● **WORK INSTRUCTIONS**
Output exactly the lines below, starting with the line that has "(** What is" and going on through the line that has "(row : Row)", both included, and no other lines.

________________________

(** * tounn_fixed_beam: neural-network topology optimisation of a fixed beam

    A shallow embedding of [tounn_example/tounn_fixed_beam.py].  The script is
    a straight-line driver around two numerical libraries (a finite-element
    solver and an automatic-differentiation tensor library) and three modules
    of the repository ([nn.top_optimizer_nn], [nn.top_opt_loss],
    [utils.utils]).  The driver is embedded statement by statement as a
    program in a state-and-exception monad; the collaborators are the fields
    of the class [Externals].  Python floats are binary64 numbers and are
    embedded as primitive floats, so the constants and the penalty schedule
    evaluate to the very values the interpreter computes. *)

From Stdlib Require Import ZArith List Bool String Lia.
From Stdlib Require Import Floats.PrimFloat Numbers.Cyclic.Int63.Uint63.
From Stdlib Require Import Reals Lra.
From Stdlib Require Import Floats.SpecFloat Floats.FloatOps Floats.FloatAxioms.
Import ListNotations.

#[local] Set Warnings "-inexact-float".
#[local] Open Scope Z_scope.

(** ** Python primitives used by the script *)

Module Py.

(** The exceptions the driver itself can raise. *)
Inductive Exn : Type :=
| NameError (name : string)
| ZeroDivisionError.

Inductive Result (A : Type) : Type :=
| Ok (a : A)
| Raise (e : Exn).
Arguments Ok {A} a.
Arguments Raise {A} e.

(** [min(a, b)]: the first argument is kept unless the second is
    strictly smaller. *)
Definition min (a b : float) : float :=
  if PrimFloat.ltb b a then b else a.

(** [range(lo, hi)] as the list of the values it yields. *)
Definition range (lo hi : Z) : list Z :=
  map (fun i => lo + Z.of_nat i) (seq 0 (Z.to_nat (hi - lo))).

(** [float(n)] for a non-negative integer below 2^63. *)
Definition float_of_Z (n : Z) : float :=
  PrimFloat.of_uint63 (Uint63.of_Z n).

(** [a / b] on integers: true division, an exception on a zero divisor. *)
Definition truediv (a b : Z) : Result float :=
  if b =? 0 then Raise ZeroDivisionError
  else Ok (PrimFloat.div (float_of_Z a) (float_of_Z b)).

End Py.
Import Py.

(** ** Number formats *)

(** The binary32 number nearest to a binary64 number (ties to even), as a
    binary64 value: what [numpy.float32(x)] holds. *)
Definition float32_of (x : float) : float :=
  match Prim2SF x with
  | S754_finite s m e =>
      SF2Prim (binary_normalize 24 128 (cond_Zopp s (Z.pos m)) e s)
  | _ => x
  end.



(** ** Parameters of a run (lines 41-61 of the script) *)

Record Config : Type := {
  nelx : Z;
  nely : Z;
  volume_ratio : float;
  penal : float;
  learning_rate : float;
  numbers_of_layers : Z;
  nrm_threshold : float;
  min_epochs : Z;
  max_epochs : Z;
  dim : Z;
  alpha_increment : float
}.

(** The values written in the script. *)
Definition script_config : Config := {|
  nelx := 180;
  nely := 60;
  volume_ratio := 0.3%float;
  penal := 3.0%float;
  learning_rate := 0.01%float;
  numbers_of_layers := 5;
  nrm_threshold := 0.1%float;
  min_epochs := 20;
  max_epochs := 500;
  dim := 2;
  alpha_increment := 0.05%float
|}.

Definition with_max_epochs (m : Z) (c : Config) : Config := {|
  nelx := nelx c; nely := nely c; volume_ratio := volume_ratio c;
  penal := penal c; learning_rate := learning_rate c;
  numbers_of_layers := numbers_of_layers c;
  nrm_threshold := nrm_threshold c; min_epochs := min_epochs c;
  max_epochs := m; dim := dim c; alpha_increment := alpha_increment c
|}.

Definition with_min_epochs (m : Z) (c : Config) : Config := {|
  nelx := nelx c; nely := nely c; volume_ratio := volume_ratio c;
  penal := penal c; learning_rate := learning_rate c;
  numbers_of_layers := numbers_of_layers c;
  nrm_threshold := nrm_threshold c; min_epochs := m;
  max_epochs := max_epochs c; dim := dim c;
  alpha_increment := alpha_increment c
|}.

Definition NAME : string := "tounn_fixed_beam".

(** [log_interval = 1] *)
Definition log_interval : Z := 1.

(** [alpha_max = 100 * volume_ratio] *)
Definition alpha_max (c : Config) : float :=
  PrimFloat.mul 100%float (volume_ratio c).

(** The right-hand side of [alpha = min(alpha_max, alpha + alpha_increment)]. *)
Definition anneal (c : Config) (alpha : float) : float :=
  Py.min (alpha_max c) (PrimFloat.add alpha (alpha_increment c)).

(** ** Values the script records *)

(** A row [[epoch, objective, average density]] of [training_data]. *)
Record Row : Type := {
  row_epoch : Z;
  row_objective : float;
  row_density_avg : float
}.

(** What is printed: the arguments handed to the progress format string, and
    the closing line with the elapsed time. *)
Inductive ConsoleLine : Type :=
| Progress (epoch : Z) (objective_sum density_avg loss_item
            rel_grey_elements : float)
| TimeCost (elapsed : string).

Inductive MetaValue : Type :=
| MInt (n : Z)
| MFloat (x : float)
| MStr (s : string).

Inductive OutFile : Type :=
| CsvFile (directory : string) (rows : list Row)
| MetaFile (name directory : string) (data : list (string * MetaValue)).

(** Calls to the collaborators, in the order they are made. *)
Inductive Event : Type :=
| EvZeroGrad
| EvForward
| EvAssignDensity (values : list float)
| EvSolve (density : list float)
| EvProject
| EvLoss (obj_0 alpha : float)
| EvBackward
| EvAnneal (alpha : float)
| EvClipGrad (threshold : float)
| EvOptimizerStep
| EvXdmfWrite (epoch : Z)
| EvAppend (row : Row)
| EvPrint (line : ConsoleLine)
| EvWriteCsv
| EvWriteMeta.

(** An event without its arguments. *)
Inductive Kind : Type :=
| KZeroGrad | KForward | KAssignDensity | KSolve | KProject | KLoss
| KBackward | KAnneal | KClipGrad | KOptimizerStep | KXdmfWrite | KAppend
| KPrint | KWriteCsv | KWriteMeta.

________________________

● **PROBLEM SOLUTION**
(** What is printed: the arguments handed to the progress format string, and
    the closing line with the elapsed time. *)
Inductive ConsoleLine : Type :=
| Progress (epoch : Z) (objective_sum density_avg loss_item
            rel_grey_elements : float)
| TimeCost (elapsed : string).

Inductive MetaValue : Type :=
| MInt (n : Z)
| MFloat (x : float)
| MStr (s : string).

Inductive OutFile : Type :=
| CsvFile (directory : string) (rows : list Row)
| MetaFile (name directory : string) (data : list (string * MetaValue)).

(** Calls to the collaborators, in the order they are made. *)
Inductive Event : Type :=
| EvZeroGrad
| EvForward
| EvAssignDensity (values : list float)
| EvSolve (density : list float)
| EvProject
| EvLoss (obj_0 alpha : float)
| EvBackward
| EvAnneal (alpha : float)
| EvClipGrad (threshold : float)
| EvOptimizerStep
| EvXdmfWrite (epoch : Z)
| EvAppend (row : Row)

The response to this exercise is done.